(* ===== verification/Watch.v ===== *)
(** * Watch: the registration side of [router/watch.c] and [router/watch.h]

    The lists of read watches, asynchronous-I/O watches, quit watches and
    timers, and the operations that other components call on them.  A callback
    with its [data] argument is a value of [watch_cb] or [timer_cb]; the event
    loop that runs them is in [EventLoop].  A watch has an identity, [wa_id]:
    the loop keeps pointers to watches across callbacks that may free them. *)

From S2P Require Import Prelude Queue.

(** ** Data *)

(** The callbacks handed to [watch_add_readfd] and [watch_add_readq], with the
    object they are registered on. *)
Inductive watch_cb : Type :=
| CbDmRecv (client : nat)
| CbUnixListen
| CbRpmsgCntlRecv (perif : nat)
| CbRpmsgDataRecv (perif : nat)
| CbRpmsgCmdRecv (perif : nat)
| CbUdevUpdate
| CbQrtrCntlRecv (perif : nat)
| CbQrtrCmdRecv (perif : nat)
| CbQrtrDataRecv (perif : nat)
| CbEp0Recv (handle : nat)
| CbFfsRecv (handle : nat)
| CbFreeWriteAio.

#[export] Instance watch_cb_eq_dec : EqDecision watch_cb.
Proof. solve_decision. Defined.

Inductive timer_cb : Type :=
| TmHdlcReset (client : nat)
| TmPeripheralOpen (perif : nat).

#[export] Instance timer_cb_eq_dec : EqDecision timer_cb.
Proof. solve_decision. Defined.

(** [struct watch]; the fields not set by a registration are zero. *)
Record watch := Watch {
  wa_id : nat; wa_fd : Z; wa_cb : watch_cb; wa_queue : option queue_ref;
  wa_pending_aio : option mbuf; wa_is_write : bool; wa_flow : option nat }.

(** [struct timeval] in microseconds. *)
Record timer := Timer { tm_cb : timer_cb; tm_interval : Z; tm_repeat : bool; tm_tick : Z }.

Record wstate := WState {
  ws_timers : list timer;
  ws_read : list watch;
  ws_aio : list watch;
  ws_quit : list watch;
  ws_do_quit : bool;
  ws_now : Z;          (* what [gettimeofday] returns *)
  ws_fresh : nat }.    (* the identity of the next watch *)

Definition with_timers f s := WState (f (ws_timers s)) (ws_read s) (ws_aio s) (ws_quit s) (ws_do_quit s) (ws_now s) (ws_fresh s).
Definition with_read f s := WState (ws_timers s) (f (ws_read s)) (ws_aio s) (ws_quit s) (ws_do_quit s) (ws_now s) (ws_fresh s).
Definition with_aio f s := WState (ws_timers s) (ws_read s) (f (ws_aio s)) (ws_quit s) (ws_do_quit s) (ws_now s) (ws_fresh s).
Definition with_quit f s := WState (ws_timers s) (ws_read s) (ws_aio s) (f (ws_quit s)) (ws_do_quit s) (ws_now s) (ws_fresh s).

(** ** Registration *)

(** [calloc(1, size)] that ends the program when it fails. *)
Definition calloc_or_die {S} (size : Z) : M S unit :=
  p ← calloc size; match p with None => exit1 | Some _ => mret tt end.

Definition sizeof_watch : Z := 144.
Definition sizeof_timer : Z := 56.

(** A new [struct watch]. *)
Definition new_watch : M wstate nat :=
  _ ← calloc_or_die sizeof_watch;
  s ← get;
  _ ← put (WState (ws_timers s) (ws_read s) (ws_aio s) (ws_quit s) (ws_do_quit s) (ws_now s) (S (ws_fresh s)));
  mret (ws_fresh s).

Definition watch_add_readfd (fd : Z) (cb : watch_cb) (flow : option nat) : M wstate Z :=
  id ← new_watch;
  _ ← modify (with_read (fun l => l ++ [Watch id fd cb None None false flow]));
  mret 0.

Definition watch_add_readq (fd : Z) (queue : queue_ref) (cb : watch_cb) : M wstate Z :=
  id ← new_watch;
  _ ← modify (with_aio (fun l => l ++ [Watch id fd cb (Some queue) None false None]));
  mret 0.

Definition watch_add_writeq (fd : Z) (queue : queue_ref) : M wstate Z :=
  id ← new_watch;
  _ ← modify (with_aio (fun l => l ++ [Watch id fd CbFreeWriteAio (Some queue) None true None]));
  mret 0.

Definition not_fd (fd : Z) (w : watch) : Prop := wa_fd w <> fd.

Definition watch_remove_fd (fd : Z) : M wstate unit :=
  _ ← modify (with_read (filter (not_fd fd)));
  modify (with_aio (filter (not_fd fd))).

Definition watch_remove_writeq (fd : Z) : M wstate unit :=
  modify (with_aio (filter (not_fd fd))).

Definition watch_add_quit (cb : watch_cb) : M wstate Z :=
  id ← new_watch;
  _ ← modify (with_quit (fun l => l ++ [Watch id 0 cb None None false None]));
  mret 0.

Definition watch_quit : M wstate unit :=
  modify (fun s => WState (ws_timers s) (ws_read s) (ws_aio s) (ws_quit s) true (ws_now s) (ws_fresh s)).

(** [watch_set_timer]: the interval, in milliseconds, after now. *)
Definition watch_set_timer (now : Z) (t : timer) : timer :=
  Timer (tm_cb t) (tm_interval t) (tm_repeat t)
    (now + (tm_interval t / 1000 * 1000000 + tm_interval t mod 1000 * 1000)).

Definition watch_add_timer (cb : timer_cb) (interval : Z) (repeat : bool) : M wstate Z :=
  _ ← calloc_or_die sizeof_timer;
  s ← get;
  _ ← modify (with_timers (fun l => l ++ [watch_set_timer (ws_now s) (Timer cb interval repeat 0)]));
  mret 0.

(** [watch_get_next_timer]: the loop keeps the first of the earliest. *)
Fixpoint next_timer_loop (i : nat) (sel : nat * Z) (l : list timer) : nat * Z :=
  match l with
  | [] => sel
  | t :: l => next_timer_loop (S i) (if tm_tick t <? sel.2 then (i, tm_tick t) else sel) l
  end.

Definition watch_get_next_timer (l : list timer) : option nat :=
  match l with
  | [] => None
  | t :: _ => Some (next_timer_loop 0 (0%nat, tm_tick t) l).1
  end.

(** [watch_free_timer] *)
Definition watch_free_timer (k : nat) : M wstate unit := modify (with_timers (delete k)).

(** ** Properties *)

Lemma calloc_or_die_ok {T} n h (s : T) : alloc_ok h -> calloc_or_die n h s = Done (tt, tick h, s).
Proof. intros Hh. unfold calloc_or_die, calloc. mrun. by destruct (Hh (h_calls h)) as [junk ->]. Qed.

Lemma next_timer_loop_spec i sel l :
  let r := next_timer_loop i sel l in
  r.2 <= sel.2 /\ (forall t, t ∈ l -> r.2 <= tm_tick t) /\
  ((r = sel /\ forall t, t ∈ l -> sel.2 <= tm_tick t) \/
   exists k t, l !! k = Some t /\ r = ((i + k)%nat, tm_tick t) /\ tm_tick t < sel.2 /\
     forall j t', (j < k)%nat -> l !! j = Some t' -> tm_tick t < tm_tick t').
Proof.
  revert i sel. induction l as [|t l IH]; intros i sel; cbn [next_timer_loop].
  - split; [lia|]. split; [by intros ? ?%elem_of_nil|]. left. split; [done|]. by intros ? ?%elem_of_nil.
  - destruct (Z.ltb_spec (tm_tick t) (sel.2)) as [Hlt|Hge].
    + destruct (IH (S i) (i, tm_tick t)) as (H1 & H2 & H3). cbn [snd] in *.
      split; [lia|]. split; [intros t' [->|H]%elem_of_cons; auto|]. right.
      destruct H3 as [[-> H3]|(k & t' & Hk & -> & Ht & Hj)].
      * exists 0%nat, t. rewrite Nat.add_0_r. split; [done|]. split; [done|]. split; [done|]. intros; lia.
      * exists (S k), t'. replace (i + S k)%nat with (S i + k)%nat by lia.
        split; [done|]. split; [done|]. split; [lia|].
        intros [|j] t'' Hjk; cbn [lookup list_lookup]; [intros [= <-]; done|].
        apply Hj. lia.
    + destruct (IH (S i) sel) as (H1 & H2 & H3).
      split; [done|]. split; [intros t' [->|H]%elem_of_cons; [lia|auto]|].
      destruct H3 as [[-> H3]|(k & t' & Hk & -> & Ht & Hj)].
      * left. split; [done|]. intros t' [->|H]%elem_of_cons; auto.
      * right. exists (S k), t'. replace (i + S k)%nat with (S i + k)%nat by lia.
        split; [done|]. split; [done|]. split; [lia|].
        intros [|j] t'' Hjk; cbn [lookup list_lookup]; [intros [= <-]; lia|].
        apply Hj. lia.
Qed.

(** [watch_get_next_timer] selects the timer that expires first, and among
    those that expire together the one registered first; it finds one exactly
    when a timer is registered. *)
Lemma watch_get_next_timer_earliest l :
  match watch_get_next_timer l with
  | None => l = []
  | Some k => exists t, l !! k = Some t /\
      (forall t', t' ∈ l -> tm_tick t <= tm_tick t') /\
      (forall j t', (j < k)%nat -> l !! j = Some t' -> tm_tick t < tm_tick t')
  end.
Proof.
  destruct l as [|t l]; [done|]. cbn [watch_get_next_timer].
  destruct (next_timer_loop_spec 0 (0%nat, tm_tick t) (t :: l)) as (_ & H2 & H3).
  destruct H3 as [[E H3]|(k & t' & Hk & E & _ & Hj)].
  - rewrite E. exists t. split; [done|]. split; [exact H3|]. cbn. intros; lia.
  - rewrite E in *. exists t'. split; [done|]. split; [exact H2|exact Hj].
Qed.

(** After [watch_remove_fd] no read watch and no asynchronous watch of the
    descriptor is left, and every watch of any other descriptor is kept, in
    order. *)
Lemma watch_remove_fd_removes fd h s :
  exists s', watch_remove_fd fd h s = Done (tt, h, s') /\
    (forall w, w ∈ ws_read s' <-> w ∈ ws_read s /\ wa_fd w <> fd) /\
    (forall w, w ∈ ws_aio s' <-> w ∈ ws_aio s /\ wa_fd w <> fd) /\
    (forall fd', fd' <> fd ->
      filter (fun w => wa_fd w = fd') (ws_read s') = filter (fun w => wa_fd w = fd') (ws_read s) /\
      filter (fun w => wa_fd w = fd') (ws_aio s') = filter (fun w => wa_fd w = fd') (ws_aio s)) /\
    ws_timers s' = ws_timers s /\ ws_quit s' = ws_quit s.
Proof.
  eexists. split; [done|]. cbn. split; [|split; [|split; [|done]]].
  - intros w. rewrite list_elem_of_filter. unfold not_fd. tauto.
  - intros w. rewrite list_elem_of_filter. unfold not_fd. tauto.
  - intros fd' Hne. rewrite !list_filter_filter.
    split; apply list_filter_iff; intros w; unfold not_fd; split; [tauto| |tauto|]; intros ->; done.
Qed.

============

* Work to complete: Beginning with the very first line of the material, please return exactly each line down to and including the one with "Definition with_aio f".

* Response below:
(* ===== verification/Watch.v ===== *)
(** * Watch: the registration side of [router/watch.c] and [router/watch.h]

    The lists of read watches, asynchronous-I/O watches, quit watches and
    timers, and the operations that other components call on them.  A callback
    with its [data] argument is a value of [watch_cb] or [timer_cb]; the event
    loop that runs them is in [EventLoop].  A watch has an identity, [wa_id]:
    the loop keeps pointers to watches across callbacks that may free them. *)

From S2P Require Import Prelude Queue.

(** ** Data *)

(** The callbacks handed to [watch_add_readfd] and [watch_add_readq], with the
    object they are registered on. *)
Inductive watch_cb : Type :=
| CbDmRecv (client : nat)
| CbUnixListen
| CbRpmsgCntlRecv (perif : nat)
| CbRpmsgDataRecv (perif : nat)
| CbRpmsgCmdRecv (perif : nat)
| CbUdevUpdate
| CbQrtrCntlRecv (perif : nat)
| CbQrtrCmdRecv (perif : nat)
| CbQrtrDataRecv (perif : nat)
| CbEp0Recv (handle : nat)
| CbFfsRecv (handle : nat)
| CbFreeWriteAio.

#[export] Instance watch_cb_eq_dec : EqDecision watch_cb.
Proof. solve_decision. Defined.

Inductive timer_cb : Type :=
| TmHdlcReset (client : nat)
| TmPeripheralOpen (perif : nat).

#[export] Instance timer_cb_eq_dec : EqDecision timer_cb.
Proof. solve_decision. Defined.

(** [struct watch]; the fields not set by a registration are zero. *)
Record watch := Watch {
  wa_id : nat; wa_fd : Z; wa_cb : watch_cb; wa_queue : option queue_ref;
  wa_pending_aio : option mbuf; wa_is_write : bool; wa_flow : option nat }.

(** [struct timeval] in microseconds. *)
Record timer := Timer { tm_cb : timer_cb; tm_interval : Z; tm_repeat : bool; tm_tick : Z }.

Record wstate := WState {
  ws_timers : list timer;
  ws_read : list watch;
  ws_aio : list watch;
  ws_quit : list watch;
  ws_do_quit : bool;
  ws_now : Z;          (* what [gettimeofday] returns *)
  ws_fresh : nat }.    (* the identity of the next watch *)

Definition with_timers f s := WState (f (ws_timers s)) (ws_read s) (ws_aio s) (ws_quit s) (ws_do_quit s) (ws_now s) (ws_fresh s).
Definition with_read f s := WState (ws_timers s) (f (ws_read s)) (ws_aio s) (ws_quit s) (ws_do_quit s) (ws_now s) (ws_fresh s).
Definition with_aio f s := WState (ws_timers s) (ws_read s) (f (ws_aio s)) (ws_quit s) (ws_do_quit s) (ws_now s) (ws_fresh s).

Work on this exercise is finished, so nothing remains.